> [EXERCISE DETAILS]
Copy the data exactly from the line that contains "Proof. repeat split. Qed." through the line that contains "Lemma split_go_skip sep", keeping both end lines and leaving out everything else.

> [DATA RECORDS]

(** The listing of the example, computed: newest first. *)
Example example_listing :
  (get_logs (example_env "doc2") "u1"
     (Some (<[doc_path "u1" "doc0" := model_dump example_log_2]> example_store))).1
  = Ok [ {| entry := example_log; id := "doc1" |};
         {| entry := example_log_2; id := "doc0" |} ].
Proof. reflexivity. Qed.

(** ** The service on the example *)

(** The header is split at the text "Bearer " wherever it stands: what
    follows its first occurrence is the token, also when other text
    precedes it. *)
Example bearer_after_other_text :
  get_current_user (example_env "doc2")
    (example_request (Some "Basic Bearer token-u1")) (Some example_store)
  = (Ok "u1", Some example_store).
Proof. reflexivity. Qed.

(** A header "Bearer " without a token hands the empty token to the
    verifier, whose verdict is the answer. *)
Example bearer_without_token :
  get_current_user (example_env "doc2")
    (example_request (Some "Bearer ")) (Some example_store)
  = (Raise (HTTPException 401
       "Invalid or expired authentication token: Could not verify token signature."),
     Some example_store).
Proof. reflexivity. Qed.

(** Create, list, delete, list: the created entry is the only one listed,
    and nothing is listed once it is deleted. *)
Example create_list_delete_list :
  let env := example_env "doc1" in
  let request := example_request (Some "Bearer token-u1") in
  let created :=
    {| entry :=
         {| taskDescription := "Review"; project := "Docs"; status := "open";
            priority := "low"; startTime := None; endTime := None;
            duration := None; comments := None;
            date := "2024-05-02T10:00:00" |};
       id := "doc1" |} in
  let s0 : Db := Some ∅ in
  let s1 := (handle env POST_logs request s0).2 in
  let s2 := (handle env (DELETE_logs "doc1") request s1).2 in
  (handle env POST_logs request s0).1 = Ok (REntry created)
  ∧ (handle env GET_logs request s1).1 = Ok (REntries [created])
  ∧ (handle env (DELETE_logs "doc1") request s1).1 = Ok RNoContent
  ∧ response_status (DELETE_logs "doc1")
      (handle env (DELETE_logs "doc1") request s1).1 = 204
  ∧ (handle env GET_logs request s2).1 = Ok (REntries [])
  ∧ s2 = s0.
Proof. repeat split. Qed.

(* ===================================================================== *)
(** * Further properties of the code *)
(* ===================================================================== *)

(** ** [split] and [join] *)

Lemma string_app_nil_r (s : string) : s +:+ "" = s.
Proof.
  induction s as [|c s IH]; [reflexivity|].
  by rewrite string_app_cons, IH.
Qed.

Lemma rev_app_app (a b s : string) :
  String.rev_app a b +:+ s = String.rev_app a (b +:+ s).
Proof.
  revert b. induction a as [|c a IH]; intros b; [reflexivity|].
  cbn [String.rev_app]. by rewrite IH, string_app_cons.
Qed.

Lemma rev_cons_app (c : ascii) (cur s : string) :
  String.rev (String c cur) +:+ s = String.rev cur +:+ String c s.
Proof.
  unfold String.rev. cbn [String.rev_app]. rewrite !rev_app_app.
  by rewrite string_app_cons, !string_app_nil_l.
Qed.

(** The characters of a matched separator are dropped. *)
Lemma split_go_skip sep u cur t :
  split_go sep (String.length u) cur (u +:+ t) = split_go sep O cur t.
Proof.
  induction u as [|c u IH]; [reflexivity|].
  rewrite string_app_cons. cbn [String.length]. exact IH.
Qed.

Lemma prefix_app_inv sep s :
  String.prefix sep s = true → ∃ t, s = sep +:+ t.
Proof.
  revert s. induction sep as [|a sep IH]; intros s H.
  - by exists s.
  - destruct s as [|b s]; [discriminate|]. cbn in H.
    destruct (ascii_dec a b) as [->|]; [|discriminate].
    destruct (IH s H) as [t ->]. by exists t.
Qed.

Lemma split_go_cons_match sep c s' cur :
  String.prefix sep (String c s') = true →
  split_go sep O cur (String c s') =
  String.rev cur :: split_go sep (Nat.pred (String.length sep)) "" s'.
Proof.
  intros H.
  change (split_go sep O cur (String c s'))
    with (if String.prefix sep (String c s')
          then String.rev cur :: split_go sep (Nat.pred (String.length sep)) "" s'
          else split_go sep O (String c cur) s').
  by rewrite H.
Qed.

Lemma split_go_cons_no_match sep c s' cur :
  String.prefix sep (String c s') = false →
  split_go sep O cur (String c s') = split_go sep O (String c cur) s'.
Proof.
  intros H.
  change (split_go sep O cur (String c s'))
    with (if String.prefix sep (String c s')
          then String.rev cur :: split_go sep (Nat.pred (String.length sep)) "" s'
          else split_go sep O (String c cur) s').
  by rewrite H.
Qed.

(** A text that starts with the separator: an empty piece, then the pieces
    of the rest. *)
Lemma split_go_separator sep t cur :
  sep ≠ "" →
  split_go sep O cur (sep +:+ t) = String.rev cur :: split_go sep O "" t.
Proof.
  intros Hne. destruct sep as [|a sep]; [done|].
  rewrite string_app_cons.
  rewrite split_go_cons_match.
  - cbn [String.length Nat.pred]. by rewrite split_go_skip.
  - rewrite <- string_app_cons. apply string_prefix_app.
Qed.

Lemma split_go_not_nil sep k cur s : split_go sep k cur s ≠ [].
Proof.
  revert k cur. induction s as [|c s IH]; intros k cur; [done|].
  destruct k as [|k]; [|apply IH].
  destruct (String.prefix sep (String c s)) eqn:E.
  - by rewrite split_go_cons_match.
  - rewrite split_go_cons_no_match by done. apply IH.
Qed.

Lemma join_cons sep x l : l ≠ [] → join sep (x :: l) = x +:+ sep +:+ join sep l.
Proof. by destruct l. Qed.

Lemma join_split_go sep n :
  sep ≠ "" →
  ∀ s cur, (String.length s ≤ n)%nat →
           join sep (split_go sep O cur s) = String.rev cur +:+ s.
Proof.
  intros Hne. induction n as [|n IH]; intros s cur Hlen.
  - destruct s; [|cbn in Hlen; lia]. cbn. by rewrite string_app_nil_r.
  - destruct s as [|c s]; [cbn; by rewrite string_app_nil_r|].
    destruct (String.prefix sep (String c s)) eqn:E.
    + destruct (prefix_app_inv _ _ E) as [t Ht]. rewrite Ht.
      rewrite split_go_separator by done.
      rewrite join_cons by apply split_go_not_nil.
      rewrite IH; [by rewrite string_app_nil_l|].
      apply (f_equal String.length) in Ht. rewrite string_length_app in Ht.
      cbn [String.length] in Ht, Hlen.
      destruct sep; [done|]. cbn [String.length] in Ht. lia.
    + rewrite split_go_cons_no_match by done.
      rewrite IH by (cbn [String.length] in Hlen; lia).
      apply rev_cons_app.
Qed.

(** Joining the pieces of a split with the separator gives the text
    back: [sep.join(s.split(sep)) == s], for a separator that is not
    empty. *)
Theorem join_split s sep : sep ≠ "" → join sep (split s sep) = s.
Proof.
  intros Hne. unfold split.
  rewrite (join_split_go sep (String.length s) Hne s "") by lia.
  apply string_app_nil_l.
Qed.

Lemma join_split_witness :
  "Bearer " ≠ ""
  ∧ join "Bearer " (split "Basic Bearer a Bearer b" "Bearer ")
    = "Basic Bearer a Bearer b".
Proof.
  split; [discriminate|].
  apply (join_split "Basic Bearer a Bearer b" "Bearer "). discriminate.
Defined.

(** The pieces of [sep + t], by those of [t]. *)
Lemma split_separator t sep : sep ≠ "" → split (sep +:+ t) sep = "" :: split t sep.
Proof. intros Hne. unfold split. by rewrite split_go_separator. Qed.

> [TASK RESULT]
Proof. repeat split. Qed.

(* ===================================================================== *)
(** * Further properties of the code *)
(* ===================================================================== *)

(** ** [split] and [join] *)

Lemma string_app_nil_r (s : string) : s +:+ "" = s.
Proof.
  induction s as [|c s IH]; [reflexivity|].
  by rewrite string_app_cons, IH.
Qed.

Lemma rev_app_app (a b s : string) :
  String.rev_app a b +:+ s = String.rev_app a (b +:+ s).
Proof.
  revert b. induction a as [|c a IH]; intros b; [reflexivity|].
  cbn [String.rev_app]. by rewrite IH, string_app_cons.
Qed.

Lemma rev_cons_app (c : ascii) (cur s : string) :
  String.rev (String c cur) +:+ s = String.rev cur +:+ String c s.
Proof.
  unfold String.rev. cbn [String.rev_app]. rewrite !rev_app_app.
  by rewrite string_app_cons, !string_app_nil_l.
Qed.

(** The characters of a matched separator are dropped. *)
Lemma split_go_skip sep u cur t :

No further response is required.